Prof Jingyi Xue
Feature on Prof Jingyi Xue, Associate Professor of Economics
School of Economics, Singapore Management University
Axioms to making difficult decisions in an uncertain world
On a day-to-day basis, policymakers grapple with hard decisions. Associate Professor of Economics Jingyi Xue shines light on the guiding axioms that can assist policymakers in achieving outcomes that advance the wellbeing of all members of a society in aggregate.
When policymakers make decisions for a society, their choices affect the welfare of the collective whole. At the same time, these policy changes affect each citizen’s life in completely different ways due to the unique personal situations of every individual.
Through her research, Associate Professor Jingyi Xue sought to understand policymakers and their process of making social decisions. “When you’re making a decision for yourself, you can choose the option that makes yourself happy,” she says. “But policies will have different effects on each individual in society, and this is something that policymakers have to take into account while looking at the bigger picture.”
One of Xue’s studies investigated how resources in a society should be allocated in the face of uncertainty. For example, a government allocates budgets to local authorities to finance the construction of public facilities such as hospitals or roads, according to their respective local demands for such facilities. Since there is typically no way of accurately predicting these actual demands, the government has to rely only on the estimates of local demands to allocate these budgets. However, when we look back after the facilities have been constructed, we may find that the allocation based on the estimates may be far from the actual allocation needed. The lack of accuracy in predicting local demands means that some public facilities may be underutilised, while others may face an overwhelming demand.
“Most of the time, you only know the exact demand for the facility after it is built. But here’s the dilemma—public funds will need to be allocated before this uncertainty is resolved. What’s more, resources are scarce, and overallocation in one area may lead to shortages in another,” she explains, adding that since such mismatches are inevitable, it could even prove difficult to determine when an allocation is desirable.
In the paper, “Equal-quantile rules in resource allocation with uncertain needs”, Xue and her co-authors studied the axioms, or normative criteria, that can guide policymakers in their decision when allocating these resources. “For example, the resource monotonicity axiom says that if the amount of the resource to be allocated increases, no individual in the society should be worse off compared to before,” she says. “Some might receive more than others, but nobody should receive less.”

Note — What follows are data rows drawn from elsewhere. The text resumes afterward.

Lemma filter_same_core (p : Intervention -> bool) l1 l2 :
  (forall a b, same_core a b -> p a = p b) ->
  Forall2 same_core l1 l2 ->
  length (List.filter p l1) = length (List.filter p l2).
Proof.
  intros Hp. induction 1 as [|a b r1 r2 Hab _ IH]; simpl; [reflexivity|].
  rewrite (Hp a b Hab). destruct (p b); simpl; congruence.
Qed.

Ltac unfold_metrics :=
  unfold feasibility_value, Synthesizer.mentions_high, is_cost_effective,
    is_clear, is_balanced.

Ltac core_fn :=
  intros H; unfold same_core, strip_tips in H;
  injection H; intros; unfold_metrics; cbv zeta;
  repeat match goal with E : _ = _ |- _ => rewrite E; clear E end;
  reflexivity.

Lemma feasibility_value_core a b : same_core a b -> feasibility_value a = feasibility_value b.
Proof. core_fn. Qed.

Lemma mentions_high_core a b :
  same_core a b -> Synthesizer.mentions_high a = Synthesizer.mentions_high b.
Proof. core_fn. Qed.

Lemma is_cost_effective_core a b : same_core a b -> is_cost_effective a = is_cost_effective b.
Proof. core_fn. Qed.

Lemma is_clear_core a b : same_core a b -> is_clear a = is_clear b.
Proof. core_fn. Qed.

Lemma is_balanced_core a b : same_core a b -> is_balanced a = is_balanced b.
Proof. core_fn. Qed.

(** The five quality metrics read no tips. *)
Lemma assess_same_core l1 l2 : Forall2 same_core l1 l2 -> assess l1 = assess l2.
Proof.
  intros H. unfold assess, count, count1.
  rewrite (map_same_core _ feasibility_value_core _ _ H).
  rewrite (filter_same_core _ _ _ mentions_high_core H).
  rewrite (filter_same_core _ _ _ is_cost_effective_core H).
  rewrite (filter_same_core _ _ _ is_clear_core H).
  rewrite (filter_same_core _ _ _ is_balanced_core H).
  rewrite (Forall2_length _ _ _ H).
  destruct H; reflexivity.
Qed.

(** The quality of the input plan is the same before and after the
    refinements, although they may annotate its dictionaries. *)
Lemma input_quality_unchanged h synthesis opps :
  live h (prioritized_actions synthesis) ->
  _assess_plan_quality (fst (_apply_refinements h synthesis opps)) synthesis
  = _assess_plan_quality h synthesis.
Proof.
  intros Hl. unfold _assess_plan_quality. apply assess_same_core.
  apply view_same_core; [apply apply_refinements_preserved | exact Hl].
Qed.
End RefinerFacts.

Module RefinerClaims.
Import Store Refiner PyFacts RefinerFacts Scenario.

(** C3. For every store, every plan whose actions are dictionaries of
    the store and every history, the record returned by [refine_plan]
    has [validation_passed] exactly when [overall_improvement > 0] and
    [significant_improvement] exactly when [overall_improvement > 0.1],
    where [overall_improvement] is the mean over the five quality
    metrics of the metric on the refined plan (in the store after the
    call) minus the metric on the input plan (in the store before the
    call). *)
Theorem refine_plan_validation (h : gmap nat Intervention)
    (synthesis : SynthesisResult nat) (history : list RefinementRecord) :
  live h (prioritized_actions synthesis) ->
  let h' := fst (refine_plan h synthesis history) in
  let r := snd (refine_plan h synthesis history) in
  let v := improvement_validation r in
  let before := _assess_plan_quality h synthesis in
  let after := _assess_plan_quality h' (refined_plan r) in
  (validation_passed v = true <-> (0 < overall_improvement v)%Q)
  /\ (significant_improvement v = true <-> (0.1 < overall_improvement v)%Q)
  /\ (overall_improvement v ==
      ((feasibility_score after - feasibility_score before)
       + (impact_score after - impact_score before)
       + (cost_effectiveness after - cost_effectiveness before)
       + (implementation_clarity after - implementation_clarity before)
       + (user_alignment after - user_alignment before)) / 5)%Q.
Proof.
  intros Hl. unfold refine_plan.
  set (opps := _identify_refinement_opportunities h synthesis history
                 (_assess_plan_quality h synthesis)).
  pose proof (input_quality_unchanged h synthesis opps Hl) as Hq.
  destruct (_apply_refinements h synthesis opps) as [h' refined].
  cbn [fst snd improvement_validation refined_plan] in *.
  unfold _validate_improvements. rewrite Hq.
  cbn [validation_passed significant_improvement overall_improvement].
  split; [apply ltb_spec|]. split; [apply ltb_spec|].
  unfold metrics, count. cbn [map fst snd improvement length].
  cbn -[Qplus Qminus Qdiv Qmult _assess_plan_quality].
  unfold Py.sum. cbn [fold_left].
  field.
Qed.

Lemma refine_plan_validation_witness :
  live one_action_store (prioritized_actions one_action_plan)
  /\ (validation_passed (improvement_validation first_pass) = true
      <-> (0 < overall_improvement (improvement_validation first_pass))%Q).
Proof.
  assert (Hl : live one_action_store (prioritized_actions one_action_plan)).
  { intros l [<-|[]]. vm_compute. discriminate. }
  split; [exact Hl|].
  exact (proj1 (refine_plan_validation one_action_store one_action_plan [] Hl)).
Defined.
End RefinerClaims.

(** ** Workflow orchestrator *)

Module WorkflowClaims.
Import Workflow.

Section Facts.
Context `{stages : Stages Supervisor Synthesis Refinement Evaluation}.

Local Abbreviation State :=
  (@WorkflowState Supervisor Synthesis Refinement Evaluation).

Lemma history_after_setup (st : State) sid input sr d s :
  refinement_history
    (set_synthesis s (set_domains d (set_supervisor sr (set_session sid input st))))
  = refinement_history st.
Proof. reflexivity. Qed.

Lemma history_after_refinement (st : State) r :
  refinement_history (append_refinement r st) = refinement_history st ++ [r].
Proof. reflexivity. Qed.

(** An exception of any stage reaches the [except] clause together
    with the workflow state as updated so far. *)
Lemma run_complete_analysis_caught (st : State) (sid input e : string) :
  stage_raises st input e ->
  snd (run_complete_analysis st sid input)
  = failure_result e (fst (run_complete_analysis st sid input)).
Proof.
  intros H.
  unfold run_complete_analysis, try_block, refinement_step,
    bind, await, update, read, ret.
  destruct H as [H | sr H1 H2 | sr s H1 H2 H3 H4 | sr s r H1 H2 H3 H4 H5
                | sr s H1 H2 H3 H4].
  - rewrite H. reflexivity.
  - rewrite H1, H2. reflexivity.
  - rewrite H1, H2, H3, history_after_setup, H4. reflexivity.
  - rewrite H1, H2, H3, history_after_setup, H4.
    rewrite history_after_refinement, history_after_setup, H5. reflexivity.
  - rewrite H1, H2, H3, history_after_setup, H4. reflexivity.
Qed.

(** C1. [run_complete_analysis] is a total function into result
    objects: no exception escapes it.  Whenever the supervisor, the
    synthesis, the refinement or the evaluation raises [e], the result
    is the one of the [except] clause: tagged
    ["Workflow failed: " + str(e)], with eco_score 25,
    total_carbon_footprint 12.5 and the one-item plan. *)
Theorem run_complete_analysis_fallback (st : State) (sid input e : string) :
  stage_raises st input e ->
  let st' := fst (run_complete_analysis st sid input) in
  let result := snd (run_complete_analysis st sid input) in
  result = failure_result e st'
  /\ error result = Some (String.append "Workflow failed: " e)
  /\ partial_results result = Some st'
  /\ eco_score result = 25%Q
  /\ total_carbon_footprint result = 12.5%Q
  /\ prioritized_actions result = [led_action].
Proof.
  intros H. cbv zeta. rewrite (run_complete_analysis_caught st sid input e H).
  repeat split; reflexivity.
Qed.

End Facts.

Lemma run_complete_analysis_fallback_witness :
  stage_raises (stages:=Scenario.broken_stages) Scenario.fresh_state
    "I drive an SUV in Tokyo" "synthesis unavailable"
  /\ eco_score (snd (run_complete_analysis (stages:=Scenario.broken_stages)
                       Scenario.fresh_state "session_20250101_120000"
                       "I drive an SUV in Tokyo")) = 25%Q.
Proof.
  assert (H : stage_raises (stages:=Scenario.broken_stages) Scenario.fresh_state
                "I drive an SUV in Tokyo" "synthesis unavailable").
  { apply (synthesis_raises (stages:=Scenario.broken_stages) _ _ _ tt); reflexivity. }
  split; [exact H|].
  exact (proj1 (proj2 (proj2 (proj2
    (run_complete_analysis_fallback (stages:=Scenario.broken_stages)
       Scenario.fresh_state "session_20250101_120000" "I drive an SUV in Tokyo"
       "synthesis unavailable" H))))).
Defined.

End WorkflowClaims.

(** ** The numeric signal of an intervention *)

Module SignalClaims.
Import PyFacts Scenario.

Lemma max_of_le x y : (x <= y)%Q -> (Py.max x y == y)%Q.
Proof. intros H. unfold Py.max. destruct (Qlt_le_dec x y); lra. Qed.

Lemma leb_le x y : Py.leb x y = true -> (x <= y)%Q.
Proof. unfold Py.leb. destruct (Qlt_le_dec y x); [discriminate | auto]. Qed.

(** The maximum of a list that never decreases is its last element. *)
Lemma max_of_nondecreasing (r : list Q) : forall x z d,
  (x == z)%Q -> Spec.nondecreasing (z :: r) = true ->
  (fold_left Py.max r x == List.last (z :: r) d)%Q.
Proof.
  induction r as [|y r IH]; intros x z d E H.
  - exact E.
  - cbn [Spec.nondecreasing] in H. apply andb_prop in H. destruct H as [Hzy Hr].
    apply leb_le in Hzy.
    cbn [fold_left]. change (List.last (z :: y :: r) d) with (List.last (y :: r) d).
    apply IH; [|exact Hr]. apply max_of_le. lra.
Qed.

Lemma last_opt_split {A} (l : list A) (x : A) :
  Py.last_opt l = Some x -> exists t, l = t ++ [x].
Proof.
  unfold Py.last_opt. intros H.
  destruct (rev l) as [|y t] eqn:E; [discriminate|]. injection H as ->.
  exists (rev t). rewrite <- (rev_involutive l), E. reflexivity.
Qed.

Lemma last_opt_none {A} (l : list A) : Py.last_opt l = None -> l = [].
Proof.
  unfold Py.last_opt. destruct (rev l) eqn:E; [|discriminate].
  intros _. rewrite <- (rev_involutive l), E. reflexivity.
Qed.

(** On a text encoding a range, [numbers[-1]] is the largest number,
    whatever the default of the reader. *)
Lemma last_number_is_largest (text : string) (dflt : Q) :
  Spec.encodes_range text = true ->
  exists m, Spec.largest_number text = Some m
            /\ (Py.last_number_or dflt text == m)%Q.
Proof.
  unfold Spec.encodes_range, Spec.largest_number, Py.last_number_or.
  destruct (Py.last_opt (Py.findall_numbers text)) as [d|] eqn:El.
  - destruct (last_opt_split _ _ El) as [t Et]. rewrite Et, map_app. cbn [map].
    destruct (map Py.to_float t ++ [Py.to_float d]) as [|x r] eqn:E; [discriminate|].
    intros Hnd. eexists. split; [reflexivity|].
    rewrite (max_of_nondecreasing r x x 0 (Qeq_refl x) Hnd), <- E, last_last.
    reflexivity.
  - rewrite (last_opt_none _ El). discriminate.
Qed.

(** Every reduction estimate written in the sources encodes a range: a
    single number, or a lower and an upper bound in this order. *)
Lemma written_reductions_encode_ranges :
  Forall (fun text => Spec.encodes_range text = true) Catalogue.co2_reductions.
Proof. repeat constructor. Qed.

(** The hypothesis on the text is needed: for "5 tons/year within 2
    years", a text that no agent writes, the three readers take 2 and
    the largest number is 5. *)
Remark last_number_outside_ranges :
  Spec.encodes_range (get (co2_reduction phased_retrofit) "") = false
  /\ (Synthesizer.reduction_of phased_retrofit == 2)%Q
  /\ (Refiner.impact_score_of phased_retrofit == 2)%Q
  /\ (Evaluator._define_expected_outcomes [phased_retrofit] == 2)%Q
  /\ (exists m, Spec.largest_number (get (co2_reduction phased_retrofit) "") = Some m
                /\ (m == 5)%Q).
Proof.
  split; [vm_compute; reflexivity|].
  split; [vm_compute; reflexivity|]. split; [vm_compute; reflexivity|].
  split; [vm_compute; reflexivity|].
  eexists. split; [vm_compute; reflexivity | reflexivity].
Qed.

Social choice in an uncertain world
Xue’s research interest is in individual and collective decision-making under uncertainty, with one of her focuses on fair division in the face of uncertain claims.
She explains that there has been extensive literature on “how to divide a resource among agents who have conflicting claims on the resource”. However, the studies have largely been limited to situations with deterministic claims which can be accurately verified. Little has been done regarding situations in which agents have uncertain claims that arise from their uncertain needs for the resource, she says. “But that’s the case in many real-life situations—we often have to work with incomplete information and cannot reallocate resources thereafter, due to a variety of constraints.”
This area is becoming increasingly important, given the unpredictability of the world we now live in. “For example, during the COVID-19 pandemic, there were limited units of ventilators, and authorities needed to make a call on how many to allocate to each hospital. These are tough decisions to make,” she says.
Balancing trade-offs
Some key applications of her research are in healthcare and emergency management. For example, international emergency management organisations such as The International Red Cross need to determine the quantity of medical supplies to distribute across assistance centres around the world in preparation for an emergency or disaster that has yet to take place. The challenge in this situation is to find a desirable way to allocate resources under uncertainty, that is, before the emergency occurs.
“Since emergency response is time sensitive, we cannot rely on resource reallocation after the emergency occurs,” says Xue. She explains that it could be too time-consuming or too costly to redistribute medical resources after the uncertainty is resolved.
Xue elaborated on how medical supplies, which are often limited in quantity, should be allocated to various assistance centres and the conundrum of having to “sacrifice” some places when allocating more to others. “When dealing with uncertainties, we have to consider the trade-offs that come with every decision we make,” she says.
If the amount of the resource assigned to an assistance centre turns out to exceed its realised need, some of the resource is wasted. On the other hand, if the assigned amount falls short of the centre’s realised need, it will not have enough resources to meet the demands of the injured. In the case of healthcare and emergency services, such outcomes are much harder to deal with. Xue elaborates, “Comparatively, the miscalculation of the demand of a public library, for example, has less serious impact. The library could end up being underutilised or overcrowded—but this is a mild quandary compared to a situation where lives are at stake.”
Despite the difficulty of these decisions, they must still be made. This is where economists including Xue offer valuable insights on how the best outcome—one that advances the wellbeing of all individuals in aggregate—can be achieved. “It’s a very relevant issue, and what makes this research area so meaningful,” she says.